In chapter 16 we reduced the whole programme to a single typed hypothesis H and showed that it runs verbatim into the parity wall: the conditional theorem twin_finite_contradiction ("finiteness of twins together with H entails False") is assembled and machine-checked, but H itself — a strict real four-corner plus a lower bound on the carrier — cannot be derived distribution-free from the ideas at hand.

It is natural to ask: does the engine's halting have an algebraic price, one that can be presented without any distribution? In this chapter we introduce such a price — the payment law — and prove its core elementarily (only Nat/Int and Finset, no analysis and no sieve). At the same time we honestly localize where this route meets the same wall once more.

The guiding intuition is this: when Euclid's engine halts — it pays, and the payment is governed by a strict order. The boundary death S → ⊥ is not free; every free passage to an ordered prime p must deposit a divisibility charge, and if no such charge exists, a compatibility tax is paid. The payment is spread over the small primes, and each of them has a finite capacity. Below we make this picture precise.

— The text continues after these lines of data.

(** The residual of the quadratic [c] against the points, weighted by
    x^i, in terms of the sums the normal equations are made of. *)
Lemma residual_moment (c0 c1 c2 : R) (i : nat) (l : list (R * R)) :
  Rsum (fun p => (quadratic (c0, c1, c2) (fst p) - snd p) * fst p ^ i) l
  = c0 * Rsum (fun p => fst p ^ i) l
    + c1 * Rsum (fun p => fst p ^ (i + 1)) l
    + c2 * Rsum (fun p => fst p ^ (i + 2)) l
    - Rsum (fun p => fst p ^ i * snd p) l.
Proof.
  induction l as [| [x y] l IH]; simpl.
  - ring.
  - simpl in IH. rewrite IH. rewrite !pow_add. simpl. ring.
Qed.

(** The squared error of any quadratic [b], split around a quadratic [c]:
    the error of [c], the squared distance between the two, and the
    residual moments of [c]. *)
Lemma squared_error_split (b0 b1 b2 c0 c1 c2 : R) (l : list (R * R)) :
  Rsum (fun p => Rsqr (quadratic (b0, b1, b2) (fst p) - snd p)) l
  = Rsum (fun p => Rsqr (quadratic (c0, c1, c2) (fst p) - snd p)) l
    + Rsum (fun p => Rsqr (quadratic (b0, b1, b2) (fst p)
                           - quadratic (c0, c1, c2) (fst p))) l
    + 2 * ((b0 - c0)
           * Rsum (fun p => (quadratic (c0, c1, c2) (fst p) - snd p)
                            * fst p ^ 0) l
           + (b1 - c1)
             * Rsum (fun p => (quadratic (c0, c1, c2) (fst p) - snd p)
                              * fst p ^ 1) l
           + (b2 - c2)
             * Rsum (fun p => (quadratic (c0, c1, c2) (fst p) - snd p)
                              * fst p ^ 2) l).
Proof.
  induction l as [| [x y] l IH]; simpl.
  - ring.
  - simpl in IH. rewrite IH. unfold Rsqr. ring.
Qed.

(** In exact arithmetic [polyfit] returns coefficients that satisfy the
    normal equations: the residual is orthogonal to 1, x and x^2. *)
Lemma polyfit_normal_equations (xs ys : list R) :
  length xs = length ys -> xs <> [] -> normal_det xs <> 0 ->
  forall i, (i <= 2)%nat ->
    Rsum (fun p => (quadratic (polyfit R_fit xs ys) (fst p) - snd p)
                   * fst p ^ i) (combine xs ys) = 0.
Proof.
  intros Hlen Hne Hdet.
  unfold polyfit.
  assert (Hc : Nat.eqb (length xs) 0
               || negb (Nat.eqb (length xs) (length ys)) = false).
  { rewrite <- Hlen, Nat.eqb_refl. destruct xs; [congruence | reflexivity]. }
  rewrite Hc. clear Hc.
  unfold normal_matrix.
  cbn [Nat.add Nat.mul seq map app nth R_fit t_add t_mul t_pow t_widen
       t_zero t_unset t_narrow repeat].
  rewrite !Nat2Z.id, !fold_left_Rsum, !Rplus_0_l.
  rewrite <- !(@Rsum_combine_fst (fun x => x ^ _) xs ys Hlen).
  unfold normal_det in Hdet.
  rewrite <- !(@Rsum_combine_fst (fun x => x ^ _) xs ys Hlen) in Hdet.
  set (l := combine xs ys) in *.
  match goal with
  | |- context [gaussEliminationLS _ 3 4
                  [[_; _; _; ?b0]; [_; _; _; ?b1]; [_; _; _; ?b2]] _] =>
      destruct (@gauss_3x4 _ _ _ b0 _ _ _ b1 _ _ _ b2 0 0 0 Hdet)
        as (c0 & c1 & c2 & Hx & E0 & E1 & E2)
  end.
  rewrite Hx. cbn [nth].
  intros i Hi. rewrite residual_moment.
  destruct i as [| [| [| i]]]; [| | | lia]; cbn [Nat.add]; lra.
Qed.

(** In exact arithmetic [polyfit] returns the least-squares quadratic: no
    other coefficients have a smaller squared error. *)
Lemma polyfit_least_squares (xs ys : list R) (b : R * R * R) :
  length xs = length ys -> xs <> [] -> normal_det xs <> 0 ->
  squared_error (polyfit R_fit xs ys) xs ys <= squared_error b xs ys.
Proof.
  intros Hlen Hne Hdet.
  pose proof (@polyfit_normal_equations xs ys Hlen Hne Hdet) as Hn.
  destruct b as [[b0 b1] b2].
  destruct (polyfit R_fit xs ys) as [[c0 c1] c2].
  unfold squared_error.
  rewrite (squared_error_split b0 b1 b2 c0 c1 c2).
  rewrite (Hn 0%nat), (Hn 1%nat), (Hn 2%nat) by lia.
  pose proof (@Rsum_nonneg _
                (fun p : R * R => Rsqr (quadratic (b0, b1, b2) (fst p)
                                  - quadratic (c0, c1, c2) (fst p)))
                (combine xs ys) (fun p => Rle_0_sqr _)).
  lra.
Qed.
End ExactFit.
(** C6.  The fit consumes exactly the longest run of rows from the top of
    the table in which both density and reading are present, provided row
    0's density lies in [0, 0.001] (nothing otherwise); row 0 contributes
    x0 = y0 = log10(row0 reading) and row i > 0 contributes
    x = log10(reading_i), y = log10(row0_reading / 10^density_i).  With
    fewer than 5 such rows the dialog is left as it was (no result); with 5
    or more it holds the three coefficients [polyfit] computes in binary64
    for the two series, and the OK button is enabled.  Calculating again on
    the outcome changes nothing.  The coefficients are the fitted ones:
    run in exact arithmetic on series of equal, non-zero length whose
    normal equations are not singular, [polyfit] returns the quadratic of
    least squared error; and run in binary64 on the five-row step wedge of
    the specification (reference libm) it returns the line y = x to within
    0.001 in each coefficient. *)
Theorem curve_fit_rows {L : Libm} (d : dialog) :
  (length (fst (fit_series (model_ d)))
   = if match present_prefix (model_ d) with
        | [] => true
        | (density0, _) :: _ =>
            F32.ltb density0 (F32.lit 0 1)
            || F32.gtb density0 (F32.lit 1 1000)
        end
     then 0%nat
     else length (present_prefix (model_ d)))
  /\ onCalculateResults d
     = (if (length (fst (fit_series (model_ d))) <? 5)%nat
        then d
        else {| model_ := model_ d;
                calValues_ := polyfit f64_fit (fst (fit_series (model_ d)))
                                (snd (fit_series (model_ d)));
                okEnabled := true |})
  /\ onCalculateResults (onCalculateResults d) = onCalculateResults d
  /\ (forall (xs ys : list R) (b : R * R * R),
         length xs = length ys -> xs <> [] -> normal_det xs <> 0%R ->
         (squared_error (polyfit R_fit xs ys) xs ys
          <= squared_error b xs ys)%R)
  /\ (let '(c0, c1, c2) :=
        polyfit (f64_fit (L := RefLibm.ref_libm))
          (fst (fit_series (L := RefLibm.ref_libm) wedge5))
          (snd (fit_series (L := RefLibm.ref_libm) wedge5)) in
      F32.ltb (F32.fabsf c0) (F32.lit 1 1000)
      && F32.ltb (F32.fabsf (F32.sub c1 (F32.of_Z 1))) (F32.lit 1 1000)
      && F32.ltb (F32.fabsf c2) (F32.lit 1 1000)) = true.
Proof.
  assert (Hcalc : forall d0,
             onCalculateResults d0
             = (if (length (fst (fit_series (model_ d0))) <? 5)%nat
                then d0
                else {| model_ := model_ d0;
                        calValues_ :=
                          polyfit f64_fit (fst (fit_series (model_ d0)))
                            (snd (fit_series (model_ d0)));
                        okEnabled := true |})).
  { intros d0. unfold onCalculateResults.
    rewrite collect_rows_fit_series.
    destruct (fit_series (model_ d0)) as [xList yList]. reflexivity. }
  split; [| split; [| split; [| split]]].
  - unfold fit_series.
    destruct (present_prefix (model_ d)) as [| [density0 reading0] rest];
      [reflexivity |].
    destruct (F32.ltb density0 (F32.lit 0 1)
              || F32.gtb density0 (F32.lit 1 1000)); [reflexivity |].
    simpl. now rewrite length_map.
  - apply Hcalc.
  - rewrite (Hcalc (onCalculateResults d)), (Hcalc d).
    destruct (length (fst (fit_series (model_ d))) <? 5)%nat eqn:Hn.
    + rewrite Hn. reflexivity.
    + cbn [model_]. rewrite Hn. reflexivity.
  - intros xs ys b. apply polyfit_least_squares.
  - vm_compute. reflexivity.
Qed.

(** The points (0,0), (1,1), (2,2), (3,3), (4,4): the normal equations are
    not singular, and the coefficients [polyfit] returns in exact
    arithmetic are at least as good as the parabola y = x^2. *)
Lemma curve_fit_rows_witness :
  (squared_error (polyfit R_fit [0; 1; 2; 3; 4] [0; 1; 2; 3; 4])
     [0; 1; 2; 3; 4] [0; 1; 2; 3; 4]
   <= squared_error (0, 0, 1) [0; 1; 2; 3; 4] [0; 1; 2; 3; 4])%R.
Proof.
  refine (proj1 (proj2 (proj2 (proj2
            (@curve_fit_rows RefLibm.ref_libm (dialog_init wedge5)))))
            [0; 1; 2; 3; 4]%R [0; 1; 2; 3; 4]%R (0, 0, 1)%R
            eq_refl _ _).
  - discriminate.
  - unfold normal_det, det3, Rsum. simpl. lra.
Defined.

(** Section 8 of the specification on the reference libm: four valid rows
    leave the dialog without a result, five produce coefficients and enable
    the OK button. *)
Example curve_fit_four_rows :
  onCalculateResults (L := RefLibm.ref_libm) (dialog_init wedge4)
  = dialog_init wedge4.
Proof. vm_compute. reflexivity. Qed.

Example curve_fit_five_rows :
  okEnabled (onCalculateResults (L := RefLibm.ref_libm) (dialog_init wedge5))
  = true
  /\ match calValues_ (onCalculateResults (L := RefLibm.ref_libm)
                         (dialog_init wedge5)) with
     | (c0, c1, c2) =>
         F32.ltb (F32.fabsf c0) (F32.lit 1 1000)
         && F32.ltb (F32.fabsf (F32.sub c1 (F32.of_Z 1))) (F32.lit 1 1000)
         && F32.ltb (F32.fabsf c2) (F32.lit 1 1000)
     end = true.
Proof. vm_compute. split; reflexivity. Qed.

The channel law: exactly p − 2 compatible channels

Let us fix the geometry. The centres of twin candidates lie in the class 6ℤ, and the sides have the form 6n ± 1; we denote the signs by ε, σ ∈ {+1, −1}. The lift of a source m to an active prime a through a boundary with parameter n is described by the linear relation

\[ 6m + \sigma \;=\; a\,(6n + \varepsilon). \]

Suppose a prime p > 3 catches the opposite side of the boundary, that is, p ∣ 6n − ε. The question is: in which residue class modulo p is the source m forced to lie?

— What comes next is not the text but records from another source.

Lemma assigned_iff self value :
  assigned self value <->
  existsb (py_eq_str value) (groups (user (request (parent self)))) = true.
Proof.
  unfold assigned. rewrite existsb_exists. split.
  - intros (g & -> & Hin). exists g. split; [done|]. simpl. by apply String.eqb_eq.
  - intros (g & Hin & Heq). exists g. split; [|done].
    destruct value; simpl in Heq; try discriminate.
    apply String.eqb_eq in Heq. by subst.
Qed.

(** C8. A non-empty value that is one of the user's assigned groups
    passes: the filter returns the input queryset as it is. *)
Theorem assigned_group_returns_queryset self qs value :
  in_EMPTY_VALUES value = false ->
  assigned self value ->
  ActiveGroupFilter.filter self qs value = Ok qs.
Proof.
  intros Hne Hin. apply assigned_iff in Hin.
  unfold ActiveGroupFilter.filter. by rewrite Hne, Hin.
Qed.

(** C6. A non-empty value that is not one of the user's assigned groups
    raises a [ValidationError] whose text quotes the value; and any
    failure of the filter, on any value, is this one. *)
Theorem unassigned_group_is_rejected self qs value :
  in_EMPTY_VALUES value = false ->
  ~ assigned self value ->
  ActiveGroupFilter.filter self qs value =
    Raise (ValidationError
             ("Active group '" ++ py_str value
                ++ "' is not part of user's assigned groups"))
  /\ (forall value' e,
        ActiveGroupFilter.filter self qs value' = Raise e ->
        in_EMPTY_VALUES value' = false
        /\ ~ assigned self value'
        /\ e = ValidationError
                 ("Active group '" ++ py_str value'
                    ++ "' is not part of user's assigned groups")).
Proof.
  intros Hne Hnot. split.
  - unfold ActiveGroupFilter.filter. rewrite Hne.
    destruct (existsb _ _) eqn:E; [|done].
    exfalso. apply Hnot. by apply assigned_iff.
  - intros v e. unfold ActiveGroupFilter.filter.
    destruct (in_EMPTY_VALUES v); [discriminate|].
    destruct (existsb _ _) eqn:E; simpl; [discriminate|].
    intros [= <-]. split; [done|]. split; [|done].
    intros Ha. apply assigned_iff in Ha. congruence.
Qed.

(** C4. On a field that resolves, a non-empty text that is not valid JSON
    raises the "needs to be json encoded" [ValidationError]; the failure
    comes before the loop, so no [annotate] or [filter] call is made on
    the queryset. *)
Theorem invalid_json_is_rejected self qs (s : string) :
  s <> "" ->
  json_loads s = None ->
  is_Ok (JSONValueFilter._valid_lookups self qs) = true ->
  JSONValueFilter.filter self qs (PStr s) =
    Raise (ValidationError "JSONValueFilter value needs to be json encoded.").
Proof.
  intros Hne Hbad Hcfg. unfold JSONValueFilter.filter.
  replace (in_EMPTY_VALUES (PStr s)) with false by (by destruct s).
  destruct (JSONValueFilter._valid_lookups self qs) as [vl|]; [|discriminate].
  simpl. by rewrite Hbad.
Qed.

(** C9. A text that decodes to an object [d] and a text that decodes to
    the one-element list [[d]] give the same outcome: the same queryset
    or the same error. *)
Theorem object_is_treated_as_singleton_list self qs (d : list (string * pyval)) (s1 s2 : string) :
  json_loads s1 = Some (PDict d) ->
  json_loads s2 = Some (PList [PDict d]) ->
  JSONValueFilter.filter self qs (PStr s1) = JSONValueFilter.filter self qs (PStr s2).
Proof.
  intros H1 H2.
  assert (forall s v, json_loads s = Some v -> in_EMPTY_VALUES (PStr s) = false) as Hne.
  { intros [|c s] v Hs; [|done]. rewrite json_loads_empty in Hs. discriminate. }
  unfold JSONValueFilter.filter.
  rewrite (Hne _ _ H1), (Hne _ _ H2).
  destruct (JSONValueFilter._valid_lookups self qs) as [vl|e]; [|done].
  simpl. by rewrite H1, H2.
Qed.


Lemma qs_call_model qs (c : orm_call) qs' :
  qs_call qs c = Ok qs' -> qs' = extend qs [c].
Proof.
  unfold qs_call. destruct (orm_refuses (model qs) c); [discriminate|].
  by intros [= <-].
Qed.


(** *** The loop of [TagsFilter] *)

Lemma TagsFilter_filter_key_store qs (key : string) (st : Store) :
  (TagsFilter.filter_key qs key st).1 = st.
Proof.
  unfold TagsFilter.filter_key, Tag_objects_get, tags_all, no_query,
    mbind, DB_bind, mret, DB_ret.
  destruct (Tag_objects st !! key) as [row|]; [|done].
  destruct (tag_synonym_group row); [|done].
  by destruct (synonym_group_tags st _).
Qed.

Lemma TagsFilter_filter_loop_store (keys : list string) qs (st : Store) :
  (TagsFilter.filter_loop qs keys st).1 = st.
Proof.
  revert qs. induction keys as [|key rest IH]; intros qs; [done|].
  simpl. unfold mbind, DB_bind.
  pose proof (TagsFilter_filter_key_store qs key st) as Hk.
  destruct (TagsFilter.filter_key qs key st) as [st' [qs'|e]]; simpl in Hk; subst st'.
  - apply IH.
  - done.
Qed.

Lemma restrict_nil qs : restrict qs [] = qs.
Proof. destruct qs as [m q]. unfold restrict. simpl. by rewrite app_nil_r. Qed.

Lemma restrict_restrict qs (r1 r2 : list restriction) :
  restrict (restrict qs r1) r2 = restrict qs (r1 ++ r2)%list.
Proof. unfold restrict. simpl. by rewrite map_app, app_assoc. Qed.

(** A stored tag is one of the tags of its own synonym group. *)
Lemma synonym_group_has_tag (st : Store) (key group : string) (row : TagRow) :
  Tag_objects st !! key = Some row ->
  tag_synonym_group row = Some group ->
  key ∈ synonym_group_tags st group.
Proof.
  intros Hrow Hgroup. unfold synonym_group_tags. apply list_elem_of_omap.
  exists (key, row). split; [by apply elem_of_map_to_list|].
  simpl. by rewrite bool_decide_eq_true_2.
Qed.

(** What one turn of the loop does for a key, whatever the store. *)
Lemma TagsFilter_filter_key_cases qs (key : string) (st : Store) :
  TagsFilter.filter_key qs key st =
  (st, match Tag_objects st !! key with
       | None => Raise DoesNotExist
       | Some _ => qs_call qs (restriction_call (two_case_restriction st key))
       end).
Proof.
  unfold TagsFilter.filter_key, two_case_restriction, Tag_objects_get, tags_all,
    no_query, mbind, DB_bind, mret, DB_ret.
  destruct (Tag_objects st !! key) as [row|] eqn:Hrow; [|done].
  destruct (tag_synonym_group row) as [group|] eqn:Hgroup; [|done].
  pose proof (synonym_group_has_tag st key group row Hrow Hgroup) as Hin.
  destruct (synonym_group_tags st group) as [|t ts]; [|done].
  by apply not_elem_of_nil in Hin.
Qed.

Lemma TagsFilter_filter_loop_stored (keys : list string) qs (st : Store) :
  (forall key, In key keys -> is_Some (Tag_objects st !! key)) ->
  (forall key, In key keys ->
     orm_refuses (model qs) (restriction_call (two_case_restriction st key)) = None) ->
  TagsFilter.filter_loop qs keys st =
    (st, Ok (restrict qs (map (two_case_restriction st) keys))).
Proof.
  revert qs. induction keys as [|key rest IH]; intros qs Hall Htaken.
  - simpl. by rewrite restrict_nil.
  - cbn [TagsFilter.filter_loop]. unfold mbind at 1, DB_bind.
    rewrite TagsFilter_filter_key_cases.
    destruct (Hall key) as [row ->]; [by left|].
    unfold qs_call. rewrite Htaken by (by left).
    rewrite IH.
    + cbn [map]. do 2 f_equal. unfold restrict, extend. simpl.
      by rewrite <- app_assoc.
    + intros k Hk. apply Hall. by right.
    + intros k Hk. apply Htaken. by right.
Qed.


Lemma satisfies_exactly (tags : list string) (key : string) :
  satisfies tags (exactly_tag key) = true <-> In key tags.
Proof.
  simpl. rewrite existsb_exists. split.
  - intros (t & Hin & Heq). apply String.eqb_eq in Heq. by subst.
  - intros Hin. exists key. split; [done|]. apply String.eqb_refl.
Qed.

Lemma satisfies_some (tags synonyms : list string) :
  satisfies tags (some_tag_of synonyms) = true <->
  exists t, In t tags /\ In t synonyms.
Proof.
  simpl. rewrite existsb_exists. split.
  - intros (t & Hin & Hex). apply existsb_exists in Hex as (u & Hu & Heq).
    apply String.eqb_eq in Heq. subst u. by exists t.
  - intros (t & Hin & Hsyn). exists t. split; [done|].
    apply existsb_exists. exists t. split; [done|]. apply String.eqb_refl.
Qed.

Lemma two_case_requirement (st : Store) (tags : list string) (key : string) :
  satisfies tags (two_case_restriction st key) = true <-> tag_requirement st tags key.
Proof.
  unfold two_case_restriction, tag_requirement.
  destruct (Tag_objects st !! key) as [row|]; [|apply satisfies_exactly].
  destruct (tag_synonym_group row) as [group|]; [|apply satisfies_exactly].
  destruct (synonym_group_tags st group) as [|t ts];
    [apply satisfies_exactly | apply satisfies_some].
Qed.

Lemma restrictions_conjunctive (st : Store) (tags keys : list string) :
  forallb (satisfies tags) (map (two_case_restriction st) keys) = true <->
  forall key, In key keys -> tag_requirement st tags key.
Proof.
  rewrite forallb_forall. split.
  - intros Hall key Hin. apply two_case_requirement, Hall, in_map, Hin.
  - intros Hall r Hr. apply in_map_iff in Hr as (key & <- & Hin).
    by apply two_case_requirement, Hall.
Qed.

(** C2. For a non-empty list of primary keys of stored tags, on a queryset
    whose model takes the tag lookups, [TagsFilter.filter] returns the
    input queryset restricted once per key, each restriction on top of the
    ones before: for a tag whose synonym group has a non-empty tag set, to
    objects carrying some tag of the group; otherwise, to objects carrying
    the tag with exactly that key.  An object passes all the restrictions
    exactly when it meets the requirement of every key. *)
Theorem tags_filter_restricts_per_key self qs (keys : list string) (st : Store) :
  keys <> [] ->
  (forall key, In key keys -> is_Some (Tag_objects st !! key)) ->
  (forall key, In key keys ->
     orm_refuses (model qs) (restriction_call (two_case_restriction st key)) = None) ->
  exists rs : list restriction,
    TagsFilter.filter self qs (Some keys) st = (st, Ok (restrict qs rs))
    /\ rs = map (two_case_restriction st) keys
    /\ forall tags : list string,
         forallb (satisfies tags) rs = true <->
         forall key, In key keys -> tag_requirement st tags key.
Proof.
  intros Hne Hall Htaken. exists (map (two_case_restriction st) keys).
  split; [|split; [done|]].
  - unfold TagsFilter.filter.
    replace (in_EMPTY_VALUES (csv_value (Some keys))) with false
      by (by destruct keys).
    by apply TagsFilter_filter_loop_stored.
  - intros tags. apply restrictions_conjunctive.
Qed.

(** *** The loop of [JSONValueFilter] *)

Lemma dict_has_get (d : list (string * pyval)) (k : string) :
  dict_has d k = true -> exists v, dict_get d k = Some v.
Proof.
  induction d as [|[k' v'] rest IH]; simpl; [discriminate|].
  destruct (String.eqb k' k); [by exists v' | exact IH].
Qed.

Lemma str_among_keys (s : string) (keys : list string) :
  existsb (py_eq_str (PStr s)) keys = true <-> In s keys.
Proof.
  rewrite existsb_exists. simpl. split.
  - intros (k & Hin & Heq). apply String.eqb_eq in Heq. by subst.
  - intros Hin. exists s. split; [done|]. apply String.eqb_refl.
Qed.

Lemma registered_iff (valid_lookups : list string) (lookup : pyval) :
  registered valid_lookups lookup <->
  existsb (py_eq_str lookup) valid_lookups = true.
Proof.
  unfold registered. split.
  - intros (name & -> & Hin). by apply str_among_keys.
  - intros Hex. destruct lookup as [| | | |name| |];
      try (apply existsb_exists in Hex as (k & _ & Hk); simpl in Hk; discriminate).
    exists name. split; [done|]. by apply str_among_keys.
Qed.

(** An object that is not empty and is short of ["key"] or ["value"] is
    turned down with the message about the members. *)
Lemma missing_member_is_rejected self (valid_lookups : list string) qs
    (d : list (string * pyval)) :
  d <> [] ->
  lacks_key_or_value (PDict d) = true ->
  JSONValueFilter.filter_entry self valid_lookups qs (PDict d) =
    Raise (ValidationError JSONValueFilter.msg_key_value).
Proof.
  intros Hne Hlack. unfold JSONValueFilter.filter_entry.
  replace (in_EMPTY_VALUES (PDict d)) with false by (by destruct d).
  simpl in *. destruct (dict_has d "key"), (dict_has d "value"); done.
Qed.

Definition 17.1 (channel class). For given a, ε, σ and a prime p, a source m is called a compatible channel modulo p if the lift relation and the boundary condition p ∣ 6n − ε hold. By a channel we mean the admissible residue class \(6m \bmod p\).

Theorem 17.2 (channel_residue). If p > 3, 6m + σ = a(6n + ε) and p ∣ 6n − ε, then

\[ 6m \;\equiv\; 2a\varepsilon - \sigma \pmod p. \]

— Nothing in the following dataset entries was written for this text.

(** X11 ([execute_in_dynamic_session]): on an HTTP 200 with a JSON body, the
    entry of the session the call picked has its [execution_count] raised by one
    and [last_used] set to now. Its [created_at] is kept, or is now for a new
    entry. Every other key's entry is unchanged. *)
Theorem execution_count_on_json_200 e code st token resp j :
  endpoint_configured e = true -> auth e = inr token -> post e = PostOk resp ->
  status_code resp = 200%Z -> body resp = inr j ->
  let sid := pick_or_create_session st e in
  let old := match lookup_session (active_sessions st) sid with
             | Some r => r
             | None => mk_session (now e) 0 (JStr "") (JStr "") None None None
             end in
  (exists r, stored (execute_in_dynamic_session e code) st sid = Some r /\
             execution_count r = (execution_count old + 1)%Z /\
             created_at r = created_at old /\ last_used r = Some (now e)) /\
  (forall k, k <> sid ->
     stored (execute_in_dynamic_session e code) st k = lookup_session (active_sessions st) k).
Proof.
  intros Hc Ha Hp Hs Hb sid old.
  set (CI := fun (s : state) (_ : list event) =>
    (exists r, lookup_session (active_sessions s) sid = Some r /\
               execution_count r = (execution_count old + 1)%Z /\
               created_at r = created_at old /\ last_used r = Some (now e)) /\
    (forall k, k <> sid -> lookup_session (active_sessions s) k
                           = lookup_session (active_sessions st) k)).
  enough (H : CI (final_state (execute_in_dynamic_session e code) st) []) by exact H.
  unfold final_state, run. rewrite execute_run, Hc. fold sid.
  unfold try_catch, run_execution, bind, emit.
  rewrite Ha, Hp, Hs. cbn [Z.eqb Pos.eqb].
  unfold handle_200, parse_body. rewrite Hb, bind_lift_inr, bind_allocate_session.
  rewrite bind_upd_session by has_key_side. rewrite bind_upd_session by has_key_side.
  set (s1 := set_sessions _ _).
  match goal with
  | |- CI (fst (fst (match ?m s1 ?t1 with _ => _ end))) _ =>
      assert (Hm : preserves CI (try_catch m execution_error_report))
  end.
  { apply preserves_try_catch; [|intros ex; unfold execution_error_report; repeat pres_step].
    repeat first [ apply cinv_classify_wrapped | apply cinv_classify_direct
                 | apply cinv_get_session | pres_step ]. }
  refine (Hm s1 _ _). unfold CI, s1. rewrite !active_set_sessions, active_track_state.
  split.
  - rewrite !lookup_map_upd, lookup_allocated. fold old.
    eexists. split; [reflexivity|]. cbn. repeat split.
  - intros k Hk. rewrite !lookup_map_upd_other, lookup_allocated_other by congruence.
    reflexivity.
Qed.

The proof is pure CRT algebra. From 6n ≡ ε (mod p) we get 6n + ε ≡ 2ε, hence a(6n + ε) ≡ 2aε; substituting 6m + σ = a(6n + ε) gives 6m + σ ≡ 2aε, that is, 6m ≡ 2aε − σ. In Lean this is exactly two identical ring rearrangements: first a(6n + ε) − 2aε = a(6n − ε) (divisible by p by the boundary condition), then 6m − (2aε − σ) = a(6n + ε) − 2aε.

What this means. The class 6m is not free — it is pinned to a single residue modulo p. So out of the full set of residues a clean source may occupy not all of them, only the compatible ones. The side itself and the class 0 (trivial divisibility by p) are excluded, and the count of compatible channels comes out to exactly p − 2 — precisely as many as the carrier holds (cf. §13.1). In other words, a small prime p creates no crude capacity deficit: it has p − 2 channels, and there is no single-prime overflow of one p.

Note. This is the chapter's first honest lesson: the naive hope that "the capacity of one prime will overflow and break the structure" is not confirmed numerically. p has exactly as many channels as are needed. The lever will have to be sought not in a single p, but in joint compatibility across all the small q at once.

The tax law: the θ-dichotomy

Let us turn to the opposite side 6m − σ. On it a small prime q may impose an additional prohibition — a new excluded class — and that costs capacity. The key observation: this additional prohibition sometimes vanishes, namely when it coincides with an already-forbidden class.

Definition 17.3 (the shift θ). We set θ := σε. A passage through q is called tax-free if the additional prohibition modulo q on the side 6m − σ coincides with a previously excluded class, that is, takes away no new capacity.

Theorem 17.4 (no_tax_iff_shifted). Tax-freedom at q is equivalent to divisibility of the shift:

\[ q \mid a - \theta \quad\Longleftrightarrow\quad a \equiv \theta \pmod q. \]

Formally, in Lean this is the identity Int.modEq_iff_dvd together with dvd_sub_comm: q ∣ a − θ is exactly a ≡ θ [ZMOD q]. Substantively the dichotomy reads as follows:

\[ \text{tax at } q \;=\; \begin{cases} 0, & q \mid a - \theta \quad(\text{compatible, the shift divides}),\\[4pt] \dfrac{q-3}{q-2}, & q \nmid a - \theta \quad(\text{a new prohibition, capacity drops}). \end{cases} \tag{17.1} \]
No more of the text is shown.